Scientists from Brazil and the US say new research suggests deforestation of the Brazilian Amazon has been underestimated by at least 60%.
The team has completed a study using a more advanced technique of satellite imagery that can pick up more types of logging activity.
These include selective logging, where loggers pick out trees of value but leave the surrounding forest intact.
Brazil's government welcomed the report but said the figures were exaggerated.
Deforestation in the Amazon is on such a massive scale that the only way of measuring it is by using satellites.
The trouble has been that while traditional aerial images can show areas that have been completely destroyed, they do not reveal selective logging of valuable trees such as mahogany.
With input from the Nasa space agency, the joint US and Brazilian team used an ultra-high-resolution technique to examine just how much selective logging was going on.
The report was published in the US journal Science.
The researchers concluded that the area of rainforest destroyed between 1999 and 2002 was thousands of square kilometres bigger than previously thought.
They also found that about 25% more carbon had been released into the atmosphere than estimated - possibly enough to affect climate change.
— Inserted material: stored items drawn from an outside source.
(* ===== verification/CircularStore.v ===== *)
(** * Circular store

    [storage/flash_db/circular_store.rs]: a persistent ring of fragments with
    ever-increasing sequence numbers; the range of live fragments is recovered
    by scanning the blocks. *)

From stdpp Require Import base list list_numbers numbers option.
From S2P Require Import Prelude NorFlash BlockLayer BlockFacts BlockDev FlashDb.

(** The trait [Circular]. *)
Record Circular : Type := mkCircular {
  circ_obj : Object;
  overwrite_on_full : bool;
  auto_format : bool;
}.

Record CircularRange : Type := mkCircularRange { start : Z; end_ : Z }.

Definition read_at (r : CircularRange) : Z := start r.
Definition write_at (r : CircularRange) : Z := end_ r.
Definition range_len (r : CircularRange) : Z := wrapping_sub (end_ r) (start r).
Definition range_is_empty (r : CircularRange) : bool := range_len r =? 0.

Inductive FindFail : Type :=
| FindFail_NotFound (block : BlockHeader)
| FindFail_Corrupt (block : BlockHeader)
| FindFail_Other (e : Error).

#[export] Instance Error_from_find_fail : From FindFail Error := λ f,
  match f with
  | FindFail_NotFound _ => Error_FragmentNotFound
  | FindFail_Corrupt _ => Error_Corrupt
  | FindFail_Other e => e
  end.

Definition fragment_gte (large small : Z) : bool :=
  wrapping_sub large small <? MAX_FRAGMENTS_PER_OBJECT.

Section circular_store.
Context {D E : Type} (B : Z) `{!BlockDev B D E}.
Abbreviation MD := (M D Error).

Definition find_block_no_for_seq_no (circular : Circular) (seq_no : Z) : MD Z :=
  let o := circ_obj circular in
  fc ← obj_fragment_count B o;
  rel_frag_no ← u32_rem seq_no (as_u32 fc);
  block_offset ← u32_div rel_frag_no (as_u32 (fragments_per_block B o));
  u32_add (obj_start o) block_offset.

Definition find_block_for_seq_no (circular : Circular) (seq_no : Z) :
    M D FindFail (option BlockHeader) :=
  let o := circ_obj circular in
  block_no ← map_err FindFail_Other (find_block_no_for_seq_no circular seq_no);
  fragment_in_block ← u32_rem seq_no (as_u32 (fragments_per_block B o));
  block ← map_err (λ e, FindFail_Other (from e)) (dev_block_header block_no);
  match block with
  | None => mret None
  | Some block =>
      if negb (obj_id o =? object_id block) then fail (FindFail_Corrupt block)
      else if negb (obj_fragment_size o =? fragment_size block) then fail (FindFail_Corrupt block)
      else if negb (seq_no =? wrapping_add (first_fragment block) fragment_in_block)
      then fail (FindFail_NotFound block)
      else mret (Some block)
  end.

Definition initialize_circular_store : MD unit := mret tt.

(** ** Recovering the range *)

(** The variables of the scan. *)
Record Scan : Type := mkScan {
  data_blocks : option (BlockHeader * BlockHeader);
  first_empty_block : option BlockHeader;
  highest_block : option BlockHeader;
  foreign_blocks : Z;
}.

(** [slot.get_or_insert_with(|| block.clone())] followed by an update of the
    value when [upd] holds. *)
Definition get_or_insert_update (slot : option BlockHeader) (block : BlockHeader)
    (upd : BlockHeader → bool) : option BlockHeader :=
  let cur := default block slot in Some (if upd cur then block else cur).

(** The reverse search over the fragments of one block: whether it may contain
    data, and the updated first empty block. *)
Fixpoint scan_fragments (block : BlockHeader) (first_empty : option BlockHeader)
    (offsets : list Z) : MD (bool * option BlockHeader) :=
  match offsets with
  | [] => mret (false, first_empty)
  | offset :: offsets =>
      let frag_in_block := wrapping_sub (last_fragment block) (as_u32 offset) in
      status ← try! (dev_fragment_status block frag_in_block);
      match status with
      | Invalid => scan_fragments block first_empty offsets
      | Valid => mret (true, first_empty)
      | Obsolete => mret (false, first_empty)
      | Empty =>
          first_status ← try! (dev_fragment_status block (first_fragment block));
          let block_is_empty := bool_decide (first_status = Empty) in
          let first_empty :=
            if block_is_empty
            then get_or_insert_update first_empty block (λ cur,
                   negb (fragment_gte (first_fragment block) (first_fragment cur)))
            else first_empty in
          mret (negb block_is_empty, first_empty)
      end
  end.

Definition update_data_blocks (blocks : option (BlockHeader * BlockHeader)) (block : BlockHeader) :
    option (BlockHeader * BlockHeader) :=
  let '(read, write) := default (block, block) blocks in
  let frag_no := first_fragment block in
  let write := if fragment_gte frag_no (first_fragment write) then block else write in
  let read := if negb (fragment_gte frag_no (first_fragment read)) then block else read in
  Some (read, write).

(** One block of the linear scan. *)
Definition scan_block (circular : Circular) (st : Scan) (block_id : Z) : MD Scan :=
  let o := circ_obj circular in
  header ← try! (dev_block_header block_id);
  match header with
  | None => mret st
  | Some block =>
      if negb (object_id block =? obj_id o) || negb (fragment_size block =? obj_fragment_size o)
      then mret (mkScan (data_blocks st) (first_empty_block st) (highest_block st)
                   (foreign_blocks st + 1))
      else
        '(block_may_contain_data, first_empty) ←
          scan_fragments block (first_empty_block st) (seqZ 0 (fragment_count block));
        let data :=
          if (block_may_contain_data : bool) then update_data_blocks (data_blocks st) block
          else data_blocks st in
        let highest := get_or_insert_update (highest_block st) block (λ cur,
          fragment_gte (first_fragment block) (first_fragment cur)) in
        mret (mkScan data first_empty highest (foreign_blocks st))
  end.

Fixpoint scan_blocks (circular : Circular) (st : Scan) (blocks : list Z) : MD Scan :=
  match blocks with
  | [] => mret st
  | block_id :: blocks =>
      st ← scan_block circular st block_id;
      scan_blocks circular st blocks
  end.

(** The two loops that find the exact boundaries: advance while the status is
    one of those to skip, at most [n] times. *)
Fixpoint skip_while (skip : FragmentStatus → bool) (block : BlockHeader) (seq_no : Z) (n : nat) :
    MD Z :=
  match n with
  | O => mret seq_no
  | S n =>
      status ← try! (dev_fragment_status block seq_no);
      if skip status then seq_no ← u32_add seq_no 1; skip_while skip block seq_no n
      else mret seq_no
  end.

Definition skip_read (s : FragmentStatus) : bool :=
  match s with Invalid | Obsolete => true | Empty | Valid => false end.
Definition skip_write (s : FragmentStatus) : bool :=
  match s with Valid | Invalid | Obsolete => true | Empty => false end.

Definition find_circular_range (circular : Circular) : MD CircularRange :=
  st ← scan_blocks circular (mkScan None None None 0)
         (flash_blocks_except_spare (circ_obj circular));
  match data_blocks st, first_empty_block st, highest_block st with
  | Some (read, write), _, _ =>
      first_seq_no ← skip_while skip_read read (first_fragment read)
                       (Z.to_nat (fragment_count read));
      last_seq_no ← skip_while skip_write write (first_fragment write)
                      (Z.to_nat (fragment_count write));
      mret (mkCircularRange first_seq_no last_seq_no)
  | None, Some empty, _ =>
      mret (mkCircularRange (first_fragment empty) (first_fragment empty))
  | None, None, Some highest =>
      let to_be_erased := wrapping_add (first_fragment highest) (as_u32 (fragment_count highest)) in
      mret (mkCircularRange to_be_erased to_be_erased)
  | None, None, None => mret (mkCircularRange 0 0)
  end.

(** ** Reading, writing and deleting fragments *)

Definition read_circular_fragment_at_offset (circular : Circular) (frag_no buf_len offset : Z) :
    MD (list Z) :=
  block ← try! (find_block_for_seq_no circular frag_no);
  match block with
  | None => fail Error_FragmentNotReadable
  | Some block => try! (dev_read_fragment_at_offset block frag_no offset buf_len)
  end.

Definition read_circular_fragment (circular : Circular) (frag_no buf_len : Z) : MD (list Z) :=
  read_circular_fragment_at_offset circular frag_no buf_len 0.

Definition initialize_writeable_circular_store : MD InitStatus :=
  initialize_circular_store;; mret Init_Existing.

(** The header of the block to write to; [None] when the block must be formatted first. *)
Definition find_writeable (circular : Circular) (frag_no : Z) : MD (option BlockHeader) :=
  r ← attempt (find_block_for_seq_no circular frag_no);
  match r with
  | inr (FindFail_NotFound block) =>
      if overwrite_on_full circular then mret None
      else
        v ← try! (dev_block_find_valid_fragment block);
        match v with
        | None => mret None
        | Some _ => fail Error_NoSpaceAvailable
        end
  | inr (FindFail_Corrupt block) =>
      if auto_format circular then mret None else fail (from (FindFail_Corrupt block))
  | inr e => fail (from e)
  | inl b => mret b
  end.

Definition format_for (circular : Circular) (frag_no : Z) : MD unit :=
  let o := circ_obj circular in
  block_id ← find_block_no_for_seq_no circular frag_no;
  rel_frag_no ← u32_rem frag_no (as_u32 (fragments_per_block B o));
  if negb (rel_frag_no =? 0) then fail Error_FragmentNotWriteable
  else
    let object_version := 0xFF in
    try! (dev_format_block block_id (obj_id o) object_version (as_u16 (obj_fragment_size o)) frag_no).

(** [for attempt in 0..2], from attempt number [a] on. *)
Fixpoint write_attempts (circular : Circular) (frag_no : Z) (bytes : list Z) (attempts : list Z) :
    MD unit :=
  match attempts with
  | [] => fail Error_FragmentNotWriteable
  | a :: attempts =>
      block_header ← find_writeable circular frag_no;
      match block_header with
      | Some block => try! (dev_write_fragment block frag_no bytes)
      | None =>
          if a =? 0
          then format_for circular frag_no;; write_attempts circular frag_no bytes attempts
          else fail Error_FragmentNotWriteable
      end
  end.

Definition write_circular_fragment (circular : Circular) (frag_no : Z) (bytes : list Z) : MD unit :=
  write_attempts circular frag_no bytes [0; 1].

Definition delete_circular_fragment (circular : Circular) (frag_no : Z) : MD unit :=
  block ← try! (find_block_for_seq_no circular frag_no);
  match block with
  | Some block => try! (dev_delete_fragment block frag_no)
  | None => mret tt
  end.
End circular_store.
Brazilian officials praised the scientists for highlighting the issue of selective logging, but said the new figures were hard to believe.
The businessmen involved in the practice claim picking out individual trees is more environmentally friendly than the blanket clearance of huge areas.
But environmental campaigners say that to reach the prized trees, roads have to be built and heavy equipment brought in.
This, they say, can be of no benefit to the Amazon.